Once you find the line containing "Section Running." in the data below, copy it and each following line exactly, up to and including the line containing "Lemma bind_expire key", and nothing else.
[[ Data open ]]
(* ===== verification/RedisServer.v ===== *)
(** A Redis server as its clients see it: hashes, sorted sets, strings and streams
    with expiry times, the commands that the stores of the repository send, and Lua
    scripts as atomic programs over these commands.

    The server is not part of the repository; the commands follow its documentation.
    What it leaves open is a parameter: whether a key still lives in the very
    millisecond of its expiry ([edge]), and how a script writes numbers of 2^53 and
    more ([lua_large]).  A key has one type: the stores never use a name for two. *)
From Stdlib Require Import Ascii.
From S2P Require Import Prelude Errors Decimal.
From S2P Require Import SqlConversation ExecutionBackends.
Local Open Scope Z_scope.

(** * The key space *)

Record keyed (V : Type) := mkKeyed { kv_val : V; kv_exp : option Z }.
Arguments mkKeyed {V}.
Arguments kv_val {V}.
Arguments kv_exp {V}.

(** A stream entry of the ID n-0 with its fields. *)
Record stream_entry := mkEntry { se_id : N; se_fields : gmap string string }.

Record rdb := mkRdb {
  rd_hash : gmap string (keyed (gmap string string));
  rd_zset : gmap string (keyed (gmap string Z));
  rd_str : gmap string (keyed string);
  rd_stream : gmap string (keyed (list stream_entry)) }.

#[global] Instance eta_rdb : Settable rdb := fun d => mkRdb (rd_hash d) (rd_zset d) (rd_str d) (rd_stream d).

Definition empty_rdb : rdb := mkRdb ∅ ∅ ∅ ∅.

Class RedisServer := { edge : bool; lua_large : Z -> string }.

Section Server.
Context `{RedisServer}.

Definition live_at (now : Z) (e : option Z) : bool :=
  match e with None => true | Some t => bool_decide (now < t) || (edge && bool_decide (now = t)) end.

Definition live {V} (now : Z) (p : string * keyed V) : Prop := live_at now (kv_exp p.2) = true.
#[global] Instance live_dec {V} now (p : string * keyed V) : Decision (live now p).
Proof. unfold live. apply _. Defined.

(** The keys that have expired are gone before a command or script runs. *)
Definition purge (now : Z) (d : rdb) : rdb :=
  mkRdb (filter (live now) (rd_hash d)) (filter (live now) (rd_zset d)) (filter (live now) (rd_str d)) (filter (live now) (rd_stream d)).

(** * Commands *)

Definition cmd_hash (d : rdb) (k : string) : gmap string string := default ∅ (kv_val <$> rd_hash d !! k).
Definition cmd_zset (d : rdb) (k : string) : gmap string Z := default ∅ (kv_val <$> rd_zset d !! k).
Definition cmd_stream (d : rdb) (k : string) : list stream_entry := default [] (kv_val <$> rd_stream d !! k).

(** Replace the value of a key and keep its expiry; an empty collection is no key. *)
Definition put_key {V} (k : string) (v : V) (empty : bool) (m : gmap string (keyed V)) : gmap string (keyed V) :=
  if empty then delete k m else <[k := mkKeyed v (m !! k ≫= kv_exp)]> m.

Definition HGET (k f : string) (d : rdb) : option string := cmd_hash d k !! f.
Definition HSET (k : string) (fs : list (string * string)) (d : rdb) : rdb :=
  d <| rd_hash := put_key k (foldl (fun m p => <[p.1 := p.2]> m) (cmd_hash d k) fs) false (rd_hash d) |>.
Definition HDEL (k f : string) (d : rdb) : rdb :=
  let h := delete f (cmd_hash d k) in d <| rd_hash := put_key k h (bool_decide (h = ∅)) (rd_hash d) |>.

Definition ZCARD (k : string) (d : rdb) : Z := Z.of_nat (size (cmd_zset d k)).
Definition ZADD (k : string) (score : Z) (member : string) (d : rdb) : rdb :=
  d <| rd_zset := put_key k (<[member := score]> (cmd_zset d k)) false (rd_zset d) |>.
Definition ZREM (k member : string) (d : rdb) : rdb :=
  let z := delete member (cmd_zset d k) in d <| rd_zset := put_key k z (bool_decide (z = ∅)) (rd_zset d) |>.

(** ZRANGEBYSCORE k -inf max: the members with at most this score. *)
Definition upto (max : Z) (p : string * Z) : Prop := p.2 <= max.
#[global] Instance upto_dec max p : Decision (upto max p).
Proof. unfold upto. apply _. Defined.
Definition ZRANGEBYSCORE (k : string) (max : Z) (d : rdb) : list string := (map_to_list (filter (upto max) (cmd_zset d k))).*1.
(** ZREMRANGEBYSCORE k -inf max *)
Definition ZREMRANGEBYSCORE (k : string) (max : Z) (d : rdb) : rdb :=
  let z := filter (fun p => ~ upto max p) (cmd_zset d k) in d <| rd_zset := put_key k z (bool_decide (z = ∅)) (rd_zset d) |>.

Definition GET (k : string) (d : rdb) : option string := kv_val <$> rd_str d !! k.
(** SET discards the expiry of the key. *)
Definition SET (k v : string) (d : rdb) : rdb := d <| rd_str := <[k := mkKeyed v None]> (rd_str d) |>.

(** PEXPIRE and PERSIST apply to a key of any type. *)
Definition set_expiry {V} (k : string) (e : option Z) (m : gmap string (keyed V)) : gmap string (keyed V) :=
  alter (fun v => mkKeyed (kv_val v) e) k m.
Definition DEL (k : string) (d : rdb) : rdb :=
  mkRdb (delete k (rd_hash d)) (delete k (rd_zset d)) (delete k (rd_str d)) (delete k (rd_stream d)).
Definition with_expiry (k : string) (e : option Z) (d : rdb) : rdb :=
  mkRdb (set_expiry k e (rd_hash d)) (set_expiry k e (rd_zset d)) (set_expiry k e (rd_str d)) (set_expiry k e (rd_stream d)).
Definition PEXPIRE (now : Z) (k : string) (ttl : Z) (d : rdb) : rdb :=
  if bool_decide (ttl <= 0) then DEL k d else with_expiry k (Some (now + ttl)) d.
Definition PERSIST (k : string) (d : rdb) : rdb := with_expiry k None d.

(** * Scripts

    A script runs alone, at one time.  A command or a conversion that fails ends it;
    what it has written so far stays. *)
Definition LM (A : Type) : Type := Z -> rdb -> res A * rdb.
Definition lua_ret {A} (a : A) : LM A := fun _ d => (Ok a, d).
Definition lua_fail {A} (msg : string) : LM A := fun _ d => (Err (ENew msg), d).
Definition lua_bind {A B} (m : LM A) (k : A -> LM B) : LM B := fun now d =>
  match m now d with (Ok a, d) => k a now d | (Err e, d) => (Err e, d) end.
Definition lua_do (f : rdb -> rdb) : LM unit := fun _ d => (Ok tt, f d).
Definition lua_read {A} (f : rdb -> A) : LM A := fun _ d => (Ok (f d), d).
Definition lua_now : LM Z := fun now d => (Ok now, d).
Definition lua_expire (k : string) (ttl : Z) : LM unit := fun now d => (Ok tt, PEXPIRE now k ttl d).

(** Numbers are binary64; an integer is exact below 2^53. *)
Definition lua_num (n : Z) : Z := rds_tonumber n.
Definition lua_show (n : Z) : string := if bool_decide (n < 2 ^ 53) then FormatInt n else lua_large n.
(** tonumber; arithmetic on nil is an error.  The texts are decimal integers. *)
Definition tonumber (s : string) : LM Z :=
  match read_Z s with Some z => lua_ret (lua_num z) | None => lua_fail "attempt to perform arithmetic on a nil value" end.

(** KEYS[i] and ARGV[i], counted from 1. *)
Definition lua_at (xs : list string) (i : nat) : LM string :=
  match xs !! pred i with Some x => lua_ret x | None => lua_fail "Lua redis lib command arguments must be strings or integers" end.

(** INCRBY counts in signed 64-bit integers. *)
Definition INCRBY (k : string) (amount : Z) : LM unit := fun now d =>
  match read_Z (default "0" (GET k d)) with
  | Some n =>
      if bool_decide (- 2 ^ 63 <= n + amount < 2 ^ 63)
      then (Ok tt, d <| rd_str := put_key k (FormatInt (n + amount)) false (rd_str d) |>)
      else (Err (ENew "ERR increment or decrement would overflow"), d)
  | None => (Err (ENew "ERR value is not an integer or out of range"), d)
  end.

(** XADD k n-0 fields: IDs grow. *)
Definition XADD (k : string) (id : N) (fields : gmap string string) : LM unit := fun _ d =>
  if bool_decide (from_option se_id 0%N (last (cmd_stream d k)) < id)%N
  then (Ok tt, d <| rd_stream := put_key k (cmd_stream d k ++ [mkEntry id fields]) false (rd_stream d) |>)
  else (Err (ENew "ERR The ID specified in XADD is equal or smaller than the target stream top item"), d).

(** * Requests

    Around a request other clients act, time passes, and the request or its answer can
    be lost. *)
Record renv := mkRenv { re_before : rdb -> rdb; re_now : Z; re_fault : fault }.

Definition rrequest {A} (f : LM A) (e : renv) (d : rdb) : res A * rdb :=
  let d := purge (re_now e) (re_before e d) in
  match re_fault e with
  | NoFault => f (re_now e) d
  | Failed err => (Err err, d)
  | LostAck err => (Err err, (f (re_now e) d).2)
  end.

End Server.

Notation "'let^' x := m 'in' k" := (lua_bind m (fun x => k))
  (at level 10, x binder, m at level 100, k at level 200) : gude_scope.

(** * Running scripts *)

Section Running.
Context `{RedisServer} {A B : Type}.
Implicit Types (now : Z) (d : rdb).

Lemma bind_run (m : LM A) (k : A -> LM B) now d :
  lua_bind m k now d = match m now d with (Ok a, d) => k a now d | (Err e, d) => (Err e, d) end.
Proof. reflexivity. Qed.
Lemma bind_ret a (k : A -> LM B) : lua_bind (lua_ret a) k = k a.
Proof. reflexivity. Qed.
Lemma bind_read f (k : A -> LM B) now d : lua_bind (lua_read f) k now d = k (f d) now d.
Proof. reflexivity. Qed.
Lemma bind_do f (k : unit -> LM B) now d : lua_bind (lua_do f) k now d = k tt now (f d).
Proof. reflexivity. Qed.
Lemma bind_now (k : Z -> LM B) now d : lua_bind lua_now k now d = k now now d.
Proof. reflexivity. Qed.
Lemma bind_expire key ttl (k : unit -> LM B) now d : lua_bind (lua_expire key ttl) k now d = k tt now (PEXPIRE now key ttl d).
Proof. reflexivity. Qed.
End Running.

(** One command after the other, up to a step that can fail. *)
Ltac lua_run := rewrite ?bind_ret, ?bind_read, ?bind_do, ?bind_now, ?bind_expire; cbv beta iota.

Arguments put_key : simpl never.
Arguments set_expiry : simpl never.

(** * Frames

    A command changes nothing but its key. *)

Definition same_key (k : string) (d d' : rdb) : Prop :=
  rd_hash d !! k = rd_hash d' !! k /\ rd_zset d !! k = rd_zset d' !! k /\
  rd_str d !! k = rd_str d' !! k /\ rd_stream d !! k = rd_stream d' !! k.

#[global] Instance same_key_equivalence k : Equivalence (same_key k).
Proof. split; unfold same_key; [done | intros ?; naive_solver | intros ???; naive_solver congruence]. Qed.

Section Frames.
Context `{RedisServer}.
Implicit Types (now : Z) (d : rdb).

Lemma put_key_ne {V} k k' (v : V) b m : k <> k' -> put_key k' v b m !! k = m !! k.
Proof. intros Hk. unfold put_key. destruct b; by rewrite ?lookup_delete_ne, ?lookup_insert_ne. Qed.

Lemma set_expiry_ne {V} k k' e (m : gmap string (keyed V)) : k <> k' -> set_expiry k' e m !! k = m !! k.
Proof. intros Hk. unfold set_expiry. by rewrite lookup_alter_ne. Qed.

Lemma HSET_same k k' fs d : k <> k' -> same_key k (HSET k' fs d) d.
Proof. intros Hk. unfold HSET, same_key. simpl. by rewrite put_key_ne. Qed.
Lemma HDEL_same k k' f d : k <> k' -> same_key k (HDEL k' f d) d.
Proof. intros Hk. unfold HDEL, same_key. simpl. by rewrite put_key_ne. Qed.
Lemma ZADD_same k k' sc m d : k <> k' -> same_key k (ZADD k' sc m d) d.
Proof. intros Hk. unfold ZADD, same_key. simpl. by rewrite put_key_ne. Qed.
Lemma ZREM_same k k' m d : k <> k' -> same_key k (ZREM k' m d) d.
Proof. intros Hk. unfold ZREM, same_key. simpl. by rewrite put_key_ne. Qed.
Lemma ZREMRANGE_same k k' max d : k <> k' -> same_key k (ZREMRANGEBYSCORE k' max d) d.
Proof. intros Hk. unfold ZREMRANGEBYSCORE, same_key. simpl. by rewrite put_key_ne. Qed.
Lemma SET_same k k' v d : k <> k' -> same_key k (SET k' v d) d.
Proof. intros Hk. unfold SET, same_key. simpl. by rewrite lookup_insert_ne. Qed.
Lemma DEL_same k k' d : k <> k' -> same_key k (DEL k' d) d.
Proof. intros Hk. unfold DEL, same_key. simpl. by rewrite !lookup_delete_ne. Qed.
Lemma with_expiry_same k k' e d : k <> k' -> same_key k (with_expiry k' e d) d.
Proof. intros Hk. unfold with_expiry, same_key. simpl. by rewrite !set_expiry_ne. Qed.
Lemma PEXPIRE_same k k' now ttl d : k <> k' -> same_key k (PEXPIRE now k' ttl d) d.
Proof. intros Hk. unfold PEXPIRE. case_bool_decide; [by apply DEL_same | by apply with_expiry_same]. Qed.

Lemma put_key_eq {V} k (v : V) m : put_key k v false m !! k = Some (mkKeyed v (m !! k ≫= kv_exp)).
Proof. unfold put_key. by rewrite lookup_insert_eq. Qed.

Lemma set_expiry_eq {V} k e (m : gmap string (keyed V)) : set_expiry k e m !! k = (fun v => mkKeyed (kv_val v) e) <$> m !! k.
Proof. unfold set_expiry. by rewrite lookup_alter_eq. Qed.

(** Fields written by an HSET, and those it leaves. *)
Lemma fields_in (fs : list (string * string)) (h : gmap string string) f : f ∉ fs.*1 -> foldl (fun m p => <[p.1 := p.2]> m) h fs !! f = h !! f.
Proof.
  revert h. induction fs as [|[g v] fs IH]; intros h Hf; simpl in *; [done|].
  apply not_elem_of_cons in Hf as [Hg Hf]. rewrite IH by done. by rewrite lookup_insert_ne.
Qed.

Lemma cmd_hash_HSET k fs d : cmd_hash (HSET k fs d) k = foldl (fun m p => <[p.1 := p.2]> m) (cmd_hash d k) fs.
Proof. unfold cmd_hash at 1, HSET. simpl rd_hash. by rewrite put_key_eq. Qed.

Lemma HGET_HSET_ne k fs d f : f ∉ fs.*1 -> HGET k f (HSET k fs d) = HGET k f d.
Proof. intros Hf. unfold HGET. rewrite cmd_hash_HSET. by apply fields_in. Qed.

(** A script leaves the keys of [K] alone. *)
Definition keeps {A} (K : string -> Prop) (m : LM A) : Prop := forall now d k, K k -> same_key k (m now d).2 d.

Lemma keeps_ret {A} K (a : A) : keeps K (lua_ret a).
Proof. by intros now d k _. Qed.
Lemma keeps_fail {A} K msg : keeps K (lua_fail (A:=A) msg).
Proof. by intros now d k _. Qed.
Lemma keeps_read {A} K (f : rdb -> A) : keeps K (lua_read f).
Proof. by intros now d k _. Qed.
Lemma keeps_now K : keeps K lua_now.
Proof. by intros now d k _. Qed.
Lemma keeps_tonumber K t : keeps K (tonumber t).
Proof. unfold tonumber. destruct (read_Z t); [apply keeps_ret | apply keeps_fail]. Qed.
Lemma keeps_do (K : string -> Prop) f : (forall d k, K k -> same_key k (f d) d) -> keeps K (lua_do f).
Proof. intros Hf now d k Hk. by apply Hf. Qed.
Lemma script_keeps_bind {A B} K (m : LM A) (f : A -> LM B) : keeps K m -> (forall a, keeps K (f a)) -> keeps K (lua_bind m f).
Proof.
  intros Hm Hf now d k Hk. rewrite bind_run. pose proof (Hm now d k Hk) as H1.
  destruct (m now d) as [[a|e] d']; [|done]. simpl in *. etrans; [by apply Hf | done].
Qed.
Lemma keeps_expire (K : string -> Prop) k' ttl : ~ K k' -> keeps K (lua_expire k' ttl).
Proof. intros Hk' now d k Hk. apply PEXPIRE_same. congruence. Qed.
Lemma keeps_incrby (K : string -> Prop) k' n : ~ K k' -> keeps K (INCRBY k' n).
Proof.
  intros Hk' now d k Hk. unfold INCRBY. destruct (read_Z _); [|done]. case_bool_decide; [|done].
  unfold same_key. simpl. rewrite put_key_ne; [done|]. congruence.
Qed.
End Frames.

Create HintDb frames.
#[export] Hint Resolve HSET_same HDEL_same ZADD_same ZREM_same ZREMRANGE_same SET_same DEL_same with_expiry_same PEXPIRE_same
  keeps_ret keeps_fail keeps_read keeps_now keeps_tonumber keeps_expire keeps_incrby : frames.

(** Split a script into its steps and frame each. *)
Ltac frame_script :=
  repeat first
    [ done
    | progress eauto with frames
    | apply script_keeps_bind; [|intros ?]
    | apply keeps_do; intros ? ? ?
    | match goal with |- keeps _ (match ?x with _ => _ end) => destruct x end ].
[[ Data closed ]]
> _Solution to this task_:
Section Running.
Context `{RedisServer} {A B : Type}.
Implicit Types (now : Z) (d : rdb).

Lemma bind_run (m : LM A) (k : A -> LM B) now d :
  lua_bind m k now d = match m now d with (Ok a, d) => k a now d | (Err e, d) => (Err e, d) end.
Proof. reflexivity. Qed.
Lemma bind_ret a (k : A -> LM B) : lua_bind (lua_ret a) k = k a.
Proof. reflexivity. Qed.
Lemma bind_read f (k : A -> LM B) now d : lua_bind (lua_read f) k now d = k (f d) now d.
Proof. reflexivity. Qed.
Lemma bind_do f (k : unit -> LM B) now d : lua_bind (lua_do f) k now d = k tt now (f d).
Proof. reflexivity. Qed.
Lemma bind_now (k : Z -> LM B) now d : lua_bind lua_now k now d = k now now d.
Proof. reflexivity. Qed.
Lemma bind_expire key ttl (k : unit -> LM B) now d : lua_bind (lua_expire key ttl) k now d = k tt now (PEXPIRE now key ttl d).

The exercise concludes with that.